Stored items from a collection
-- Opening Marker --
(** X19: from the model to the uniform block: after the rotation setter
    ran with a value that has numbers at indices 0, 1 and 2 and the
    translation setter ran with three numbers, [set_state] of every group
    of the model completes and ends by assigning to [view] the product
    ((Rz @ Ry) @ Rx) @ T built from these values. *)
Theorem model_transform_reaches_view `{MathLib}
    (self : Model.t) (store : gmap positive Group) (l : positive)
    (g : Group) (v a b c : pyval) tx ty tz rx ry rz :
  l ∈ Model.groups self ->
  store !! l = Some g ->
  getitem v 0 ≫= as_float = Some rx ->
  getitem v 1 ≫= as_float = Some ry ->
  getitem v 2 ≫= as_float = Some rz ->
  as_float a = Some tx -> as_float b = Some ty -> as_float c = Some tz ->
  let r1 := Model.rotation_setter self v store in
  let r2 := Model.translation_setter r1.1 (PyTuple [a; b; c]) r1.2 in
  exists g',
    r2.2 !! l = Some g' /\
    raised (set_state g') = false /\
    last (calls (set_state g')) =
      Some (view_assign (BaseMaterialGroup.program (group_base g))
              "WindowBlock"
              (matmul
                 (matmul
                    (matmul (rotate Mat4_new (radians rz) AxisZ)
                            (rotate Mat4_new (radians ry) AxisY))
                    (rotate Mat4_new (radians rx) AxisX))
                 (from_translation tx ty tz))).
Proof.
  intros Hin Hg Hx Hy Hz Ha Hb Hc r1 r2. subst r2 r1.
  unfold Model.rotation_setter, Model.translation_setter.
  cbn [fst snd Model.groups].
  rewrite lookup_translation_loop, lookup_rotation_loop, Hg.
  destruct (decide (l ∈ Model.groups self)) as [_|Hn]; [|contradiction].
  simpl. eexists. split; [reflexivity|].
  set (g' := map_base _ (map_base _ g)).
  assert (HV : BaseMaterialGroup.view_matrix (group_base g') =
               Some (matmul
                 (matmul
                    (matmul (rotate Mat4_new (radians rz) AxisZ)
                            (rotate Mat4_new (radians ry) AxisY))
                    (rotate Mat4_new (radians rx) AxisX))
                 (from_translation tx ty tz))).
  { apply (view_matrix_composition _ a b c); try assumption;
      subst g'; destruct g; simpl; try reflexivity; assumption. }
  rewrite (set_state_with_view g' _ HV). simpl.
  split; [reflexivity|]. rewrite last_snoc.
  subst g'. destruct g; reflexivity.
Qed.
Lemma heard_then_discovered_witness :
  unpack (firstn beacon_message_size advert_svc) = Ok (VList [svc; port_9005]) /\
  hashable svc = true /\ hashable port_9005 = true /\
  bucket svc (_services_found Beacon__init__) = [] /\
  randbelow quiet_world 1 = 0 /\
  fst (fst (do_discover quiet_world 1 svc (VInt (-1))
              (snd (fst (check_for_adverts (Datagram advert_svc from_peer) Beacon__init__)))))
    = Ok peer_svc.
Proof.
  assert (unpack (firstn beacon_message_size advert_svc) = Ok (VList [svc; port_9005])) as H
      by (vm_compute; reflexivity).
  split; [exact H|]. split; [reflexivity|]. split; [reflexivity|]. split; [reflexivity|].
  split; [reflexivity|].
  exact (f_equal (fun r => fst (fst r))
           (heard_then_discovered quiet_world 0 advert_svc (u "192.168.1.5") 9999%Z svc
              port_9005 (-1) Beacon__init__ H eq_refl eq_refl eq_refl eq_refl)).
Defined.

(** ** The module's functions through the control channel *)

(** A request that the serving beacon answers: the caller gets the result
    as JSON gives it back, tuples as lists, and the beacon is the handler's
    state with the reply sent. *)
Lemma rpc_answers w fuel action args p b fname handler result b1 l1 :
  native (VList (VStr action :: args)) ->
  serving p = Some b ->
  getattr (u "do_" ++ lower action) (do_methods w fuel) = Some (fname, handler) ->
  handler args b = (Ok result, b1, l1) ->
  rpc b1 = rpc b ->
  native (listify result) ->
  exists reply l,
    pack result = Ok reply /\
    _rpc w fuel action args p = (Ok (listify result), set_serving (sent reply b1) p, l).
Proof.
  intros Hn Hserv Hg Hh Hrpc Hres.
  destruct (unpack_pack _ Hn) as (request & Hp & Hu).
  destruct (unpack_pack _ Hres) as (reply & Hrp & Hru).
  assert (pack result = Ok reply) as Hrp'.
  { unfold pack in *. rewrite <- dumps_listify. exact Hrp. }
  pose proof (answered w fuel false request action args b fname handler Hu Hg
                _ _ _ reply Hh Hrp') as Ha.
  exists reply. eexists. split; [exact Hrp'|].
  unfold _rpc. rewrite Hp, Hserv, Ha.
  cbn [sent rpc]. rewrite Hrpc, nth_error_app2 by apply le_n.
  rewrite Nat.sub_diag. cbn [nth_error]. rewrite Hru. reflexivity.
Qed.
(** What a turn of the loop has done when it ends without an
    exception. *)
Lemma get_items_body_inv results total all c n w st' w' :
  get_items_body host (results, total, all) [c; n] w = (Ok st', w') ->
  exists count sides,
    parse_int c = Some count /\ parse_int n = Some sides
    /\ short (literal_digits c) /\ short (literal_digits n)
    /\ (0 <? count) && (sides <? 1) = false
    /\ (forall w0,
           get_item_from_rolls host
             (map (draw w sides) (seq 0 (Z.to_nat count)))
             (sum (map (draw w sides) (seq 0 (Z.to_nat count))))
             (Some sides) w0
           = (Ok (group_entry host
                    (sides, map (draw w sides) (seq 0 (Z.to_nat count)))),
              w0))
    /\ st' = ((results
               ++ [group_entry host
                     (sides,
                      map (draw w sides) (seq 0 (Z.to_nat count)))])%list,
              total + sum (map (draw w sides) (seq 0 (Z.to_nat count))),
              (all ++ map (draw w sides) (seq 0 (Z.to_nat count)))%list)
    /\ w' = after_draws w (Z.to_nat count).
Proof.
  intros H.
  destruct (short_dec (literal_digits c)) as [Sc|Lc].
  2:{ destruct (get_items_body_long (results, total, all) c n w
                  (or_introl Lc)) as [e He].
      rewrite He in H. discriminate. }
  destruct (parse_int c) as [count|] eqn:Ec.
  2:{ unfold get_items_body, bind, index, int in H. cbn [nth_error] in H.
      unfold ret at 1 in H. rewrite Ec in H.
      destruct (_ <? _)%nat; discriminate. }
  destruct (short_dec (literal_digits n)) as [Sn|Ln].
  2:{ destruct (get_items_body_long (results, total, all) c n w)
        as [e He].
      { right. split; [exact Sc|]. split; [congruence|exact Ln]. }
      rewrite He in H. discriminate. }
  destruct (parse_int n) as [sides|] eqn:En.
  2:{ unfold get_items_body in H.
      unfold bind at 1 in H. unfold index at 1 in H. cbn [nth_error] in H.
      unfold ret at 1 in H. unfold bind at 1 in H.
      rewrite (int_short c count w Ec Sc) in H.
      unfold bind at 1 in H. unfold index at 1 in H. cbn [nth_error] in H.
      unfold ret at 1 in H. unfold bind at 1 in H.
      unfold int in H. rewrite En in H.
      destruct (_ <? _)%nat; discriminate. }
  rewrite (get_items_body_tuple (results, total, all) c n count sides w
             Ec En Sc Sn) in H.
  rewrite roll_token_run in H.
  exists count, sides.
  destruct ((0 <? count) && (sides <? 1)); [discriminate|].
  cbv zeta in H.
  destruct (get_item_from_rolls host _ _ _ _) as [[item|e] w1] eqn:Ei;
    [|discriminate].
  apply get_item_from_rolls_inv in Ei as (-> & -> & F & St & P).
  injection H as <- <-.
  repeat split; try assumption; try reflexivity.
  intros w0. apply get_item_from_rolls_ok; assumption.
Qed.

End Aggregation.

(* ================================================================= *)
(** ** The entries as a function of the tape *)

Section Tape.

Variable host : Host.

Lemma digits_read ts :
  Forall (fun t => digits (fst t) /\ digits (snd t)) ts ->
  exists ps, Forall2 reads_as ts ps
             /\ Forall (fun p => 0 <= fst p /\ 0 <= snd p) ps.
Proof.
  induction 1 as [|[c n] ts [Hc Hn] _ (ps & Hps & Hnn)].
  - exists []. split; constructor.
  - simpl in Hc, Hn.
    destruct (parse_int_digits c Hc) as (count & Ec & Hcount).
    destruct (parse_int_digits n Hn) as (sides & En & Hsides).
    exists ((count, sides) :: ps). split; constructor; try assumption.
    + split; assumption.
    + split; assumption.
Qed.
-- Closing Marker --
## Problem description:
Transcribe the records above from the line holding "store !! l = Some g ->" down to the line holding "r2.2 !! l = Some g' /\", inclusive, without adding anything.

## Answer box:
  store !! l = Some g ->
  getitem v 0 ≫= as_float = Some rx ->
  getitem v 1 ≫= as_float = Some ry ->
  getitem v 2 ≫= as_float = Some rz ->
  as_float a = Some tx -> as_float b = Some ty -> as_float c = Some tz ->
  let r1 := Model.rotation_setter self v store in
  let r2 := Model.translation_setter r1.1 (PyTuple [a; b; c]) r1.2 in
  exists g',
    r2.2 !! l = Some g' /\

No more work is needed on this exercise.